(Items listed in a dataset)
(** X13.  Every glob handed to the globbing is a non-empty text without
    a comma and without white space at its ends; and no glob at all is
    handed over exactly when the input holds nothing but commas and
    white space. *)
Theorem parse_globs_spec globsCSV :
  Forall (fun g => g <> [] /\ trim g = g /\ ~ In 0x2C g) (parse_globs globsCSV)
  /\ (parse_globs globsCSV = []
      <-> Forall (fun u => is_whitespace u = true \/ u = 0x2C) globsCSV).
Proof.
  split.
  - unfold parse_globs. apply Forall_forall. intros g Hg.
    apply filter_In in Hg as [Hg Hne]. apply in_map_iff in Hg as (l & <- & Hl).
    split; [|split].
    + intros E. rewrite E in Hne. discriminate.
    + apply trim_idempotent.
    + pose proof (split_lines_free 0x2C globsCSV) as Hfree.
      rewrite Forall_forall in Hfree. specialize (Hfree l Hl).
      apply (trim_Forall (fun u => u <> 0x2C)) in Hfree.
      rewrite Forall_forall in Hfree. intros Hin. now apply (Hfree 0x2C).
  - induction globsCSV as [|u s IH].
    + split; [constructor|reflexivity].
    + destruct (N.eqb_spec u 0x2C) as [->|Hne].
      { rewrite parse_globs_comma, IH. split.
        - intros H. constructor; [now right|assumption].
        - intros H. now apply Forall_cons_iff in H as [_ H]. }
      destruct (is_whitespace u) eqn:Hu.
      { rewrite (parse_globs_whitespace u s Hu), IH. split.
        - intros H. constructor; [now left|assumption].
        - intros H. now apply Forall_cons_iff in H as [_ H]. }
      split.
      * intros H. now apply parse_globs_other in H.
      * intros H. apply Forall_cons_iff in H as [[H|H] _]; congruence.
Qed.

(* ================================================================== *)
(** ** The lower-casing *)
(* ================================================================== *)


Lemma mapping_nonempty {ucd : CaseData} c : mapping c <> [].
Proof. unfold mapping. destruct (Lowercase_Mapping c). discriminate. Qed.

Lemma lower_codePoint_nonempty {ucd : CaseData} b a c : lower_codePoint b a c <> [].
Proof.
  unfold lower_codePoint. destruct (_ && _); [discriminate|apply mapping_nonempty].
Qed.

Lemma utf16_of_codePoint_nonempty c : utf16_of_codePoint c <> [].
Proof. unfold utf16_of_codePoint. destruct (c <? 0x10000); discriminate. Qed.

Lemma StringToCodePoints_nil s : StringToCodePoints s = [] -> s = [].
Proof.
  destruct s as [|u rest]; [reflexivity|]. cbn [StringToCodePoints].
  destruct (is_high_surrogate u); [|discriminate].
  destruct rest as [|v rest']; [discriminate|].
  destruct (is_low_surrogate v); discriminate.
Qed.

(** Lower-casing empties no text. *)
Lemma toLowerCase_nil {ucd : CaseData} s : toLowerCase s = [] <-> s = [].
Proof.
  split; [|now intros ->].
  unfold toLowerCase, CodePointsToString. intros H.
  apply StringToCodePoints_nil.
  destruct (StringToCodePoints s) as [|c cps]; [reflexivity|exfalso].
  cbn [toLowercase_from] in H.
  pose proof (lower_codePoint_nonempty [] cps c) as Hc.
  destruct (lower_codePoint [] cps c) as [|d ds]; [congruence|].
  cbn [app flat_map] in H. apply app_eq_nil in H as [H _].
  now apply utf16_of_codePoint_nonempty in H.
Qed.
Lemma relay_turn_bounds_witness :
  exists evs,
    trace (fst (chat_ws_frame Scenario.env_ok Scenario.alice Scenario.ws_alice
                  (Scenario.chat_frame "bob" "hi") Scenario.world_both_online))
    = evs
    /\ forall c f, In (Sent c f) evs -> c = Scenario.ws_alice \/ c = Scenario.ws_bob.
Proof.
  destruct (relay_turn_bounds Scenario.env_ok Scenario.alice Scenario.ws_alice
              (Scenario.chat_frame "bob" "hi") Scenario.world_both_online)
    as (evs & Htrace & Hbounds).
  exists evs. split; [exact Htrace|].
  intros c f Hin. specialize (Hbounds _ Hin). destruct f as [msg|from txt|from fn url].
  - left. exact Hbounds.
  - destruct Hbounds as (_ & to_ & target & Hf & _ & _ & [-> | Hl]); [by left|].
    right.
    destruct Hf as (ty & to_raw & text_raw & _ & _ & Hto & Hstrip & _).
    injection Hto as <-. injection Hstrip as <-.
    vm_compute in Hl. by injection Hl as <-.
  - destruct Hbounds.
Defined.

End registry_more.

--

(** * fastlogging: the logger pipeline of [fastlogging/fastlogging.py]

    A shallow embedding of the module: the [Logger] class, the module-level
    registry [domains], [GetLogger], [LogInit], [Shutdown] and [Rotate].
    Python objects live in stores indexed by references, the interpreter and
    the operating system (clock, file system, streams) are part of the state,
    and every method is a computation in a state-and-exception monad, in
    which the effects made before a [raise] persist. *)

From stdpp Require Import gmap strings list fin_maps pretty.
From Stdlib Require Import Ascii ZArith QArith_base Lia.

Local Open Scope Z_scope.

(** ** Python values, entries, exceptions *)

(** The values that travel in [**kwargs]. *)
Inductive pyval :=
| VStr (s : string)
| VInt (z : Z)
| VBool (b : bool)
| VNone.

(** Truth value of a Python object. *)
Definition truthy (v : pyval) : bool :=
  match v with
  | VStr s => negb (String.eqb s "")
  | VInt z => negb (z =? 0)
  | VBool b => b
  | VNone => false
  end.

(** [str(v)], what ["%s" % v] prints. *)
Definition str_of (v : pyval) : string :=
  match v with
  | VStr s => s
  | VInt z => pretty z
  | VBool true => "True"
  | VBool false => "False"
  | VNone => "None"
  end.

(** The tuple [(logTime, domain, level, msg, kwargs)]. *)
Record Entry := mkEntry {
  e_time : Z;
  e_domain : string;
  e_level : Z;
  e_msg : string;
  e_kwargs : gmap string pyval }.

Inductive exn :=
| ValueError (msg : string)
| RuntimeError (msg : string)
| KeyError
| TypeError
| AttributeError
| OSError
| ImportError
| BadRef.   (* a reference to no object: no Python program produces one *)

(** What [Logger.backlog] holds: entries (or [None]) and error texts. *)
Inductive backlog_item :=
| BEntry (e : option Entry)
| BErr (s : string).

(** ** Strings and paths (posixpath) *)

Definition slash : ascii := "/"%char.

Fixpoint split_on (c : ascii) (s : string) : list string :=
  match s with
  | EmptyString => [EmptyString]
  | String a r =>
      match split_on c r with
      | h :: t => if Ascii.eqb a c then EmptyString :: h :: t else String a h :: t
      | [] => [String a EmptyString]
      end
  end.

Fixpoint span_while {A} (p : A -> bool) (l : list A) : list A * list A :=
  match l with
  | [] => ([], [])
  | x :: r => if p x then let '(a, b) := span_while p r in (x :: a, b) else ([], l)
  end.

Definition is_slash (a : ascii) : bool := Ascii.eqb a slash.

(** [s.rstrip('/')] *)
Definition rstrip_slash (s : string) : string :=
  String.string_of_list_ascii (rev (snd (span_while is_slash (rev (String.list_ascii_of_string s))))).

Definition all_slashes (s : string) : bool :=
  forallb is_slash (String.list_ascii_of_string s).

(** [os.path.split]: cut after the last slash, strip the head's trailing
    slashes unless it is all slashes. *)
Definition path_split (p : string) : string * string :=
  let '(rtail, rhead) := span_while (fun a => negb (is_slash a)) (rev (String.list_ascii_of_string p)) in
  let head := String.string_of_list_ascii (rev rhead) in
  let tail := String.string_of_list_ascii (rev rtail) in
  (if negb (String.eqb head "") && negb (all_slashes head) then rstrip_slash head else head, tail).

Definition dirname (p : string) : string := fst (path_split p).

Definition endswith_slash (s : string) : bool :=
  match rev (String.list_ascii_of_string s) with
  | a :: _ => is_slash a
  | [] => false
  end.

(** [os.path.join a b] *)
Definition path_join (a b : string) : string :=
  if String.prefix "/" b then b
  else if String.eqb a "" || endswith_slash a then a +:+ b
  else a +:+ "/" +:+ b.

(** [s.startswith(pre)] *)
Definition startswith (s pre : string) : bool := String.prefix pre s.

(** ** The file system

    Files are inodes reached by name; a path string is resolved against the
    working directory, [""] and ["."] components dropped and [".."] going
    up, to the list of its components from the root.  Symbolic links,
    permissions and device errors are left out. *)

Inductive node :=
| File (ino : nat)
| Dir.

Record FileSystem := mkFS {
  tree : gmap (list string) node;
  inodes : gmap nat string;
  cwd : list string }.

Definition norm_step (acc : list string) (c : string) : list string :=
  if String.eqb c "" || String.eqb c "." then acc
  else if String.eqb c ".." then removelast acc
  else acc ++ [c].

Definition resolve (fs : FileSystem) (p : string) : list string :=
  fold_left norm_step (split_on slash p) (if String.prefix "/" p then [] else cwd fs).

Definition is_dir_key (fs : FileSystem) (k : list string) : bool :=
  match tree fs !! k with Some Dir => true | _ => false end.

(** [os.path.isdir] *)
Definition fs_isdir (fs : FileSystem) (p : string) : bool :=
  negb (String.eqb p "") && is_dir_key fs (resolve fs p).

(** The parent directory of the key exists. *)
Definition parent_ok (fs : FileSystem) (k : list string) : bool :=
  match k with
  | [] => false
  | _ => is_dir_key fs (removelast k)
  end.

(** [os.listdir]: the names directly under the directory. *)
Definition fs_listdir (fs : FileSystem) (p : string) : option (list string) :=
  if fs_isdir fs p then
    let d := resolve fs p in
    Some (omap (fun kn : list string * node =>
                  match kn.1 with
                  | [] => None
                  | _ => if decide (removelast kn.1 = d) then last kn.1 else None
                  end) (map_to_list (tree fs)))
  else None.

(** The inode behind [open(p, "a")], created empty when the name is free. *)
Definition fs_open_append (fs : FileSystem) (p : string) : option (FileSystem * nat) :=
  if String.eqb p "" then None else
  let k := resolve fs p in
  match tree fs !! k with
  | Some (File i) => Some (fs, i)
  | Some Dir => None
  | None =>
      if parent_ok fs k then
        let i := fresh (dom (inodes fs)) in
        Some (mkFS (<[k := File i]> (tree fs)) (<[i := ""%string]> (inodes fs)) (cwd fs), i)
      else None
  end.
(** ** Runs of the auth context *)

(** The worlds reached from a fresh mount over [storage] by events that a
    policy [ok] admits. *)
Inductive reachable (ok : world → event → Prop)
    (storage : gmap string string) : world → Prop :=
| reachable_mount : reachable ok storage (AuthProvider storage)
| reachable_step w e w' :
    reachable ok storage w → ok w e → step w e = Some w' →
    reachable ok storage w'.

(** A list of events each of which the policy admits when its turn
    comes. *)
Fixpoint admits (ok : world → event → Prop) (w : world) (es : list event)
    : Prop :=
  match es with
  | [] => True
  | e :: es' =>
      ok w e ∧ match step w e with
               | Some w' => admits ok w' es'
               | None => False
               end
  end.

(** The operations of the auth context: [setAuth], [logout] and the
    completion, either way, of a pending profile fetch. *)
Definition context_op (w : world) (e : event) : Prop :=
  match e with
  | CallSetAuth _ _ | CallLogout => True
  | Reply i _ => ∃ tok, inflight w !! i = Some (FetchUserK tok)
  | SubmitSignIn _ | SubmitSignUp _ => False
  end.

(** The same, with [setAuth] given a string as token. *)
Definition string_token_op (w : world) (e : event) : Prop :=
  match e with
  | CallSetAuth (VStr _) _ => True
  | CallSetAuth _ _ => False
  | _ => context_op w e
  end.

...

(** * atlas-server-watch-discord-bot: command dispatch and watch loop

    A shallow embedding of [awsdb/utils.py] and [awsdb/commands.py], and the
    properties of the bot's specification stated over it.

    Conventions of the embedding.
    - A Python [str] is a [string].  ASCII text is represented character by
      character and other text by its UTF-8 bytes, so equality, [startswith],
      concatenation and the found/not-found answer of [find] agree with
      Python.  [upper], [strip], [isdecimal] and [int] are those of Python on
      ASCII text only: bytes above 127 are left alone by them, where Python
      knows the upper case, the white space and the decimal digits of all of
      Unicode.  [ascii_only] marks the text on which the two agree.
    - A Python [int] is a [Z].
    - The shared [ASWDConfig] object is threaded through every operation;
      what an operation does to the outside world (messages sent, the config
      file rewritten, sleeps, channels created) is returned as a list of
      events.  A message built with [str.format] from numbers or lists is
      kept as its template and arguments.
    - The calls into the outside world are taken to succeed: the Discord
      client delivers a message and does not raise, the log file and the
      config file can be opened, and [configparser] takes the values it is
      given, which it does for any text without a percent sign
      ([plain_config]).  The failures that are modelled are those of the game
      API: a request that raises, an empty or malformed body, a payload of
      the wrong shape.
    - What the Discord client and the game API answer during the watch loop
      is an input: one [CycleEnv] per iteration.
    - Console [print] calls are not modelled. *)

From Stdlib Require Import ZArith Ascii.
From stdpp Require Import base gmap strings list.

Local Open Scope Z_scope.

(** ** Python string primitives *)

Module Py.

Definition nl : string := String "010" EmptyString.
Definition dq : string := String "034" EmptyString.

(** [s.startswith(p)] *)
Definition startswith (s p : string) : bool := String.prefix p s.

> Assignment: Every line above that holds the word "agree" needs to be copied.

> Completed exercise:
      concatenation and the found/not-found answer of [find] agree with
      Unicode.  [ascii_only] marks the text on which the two agree.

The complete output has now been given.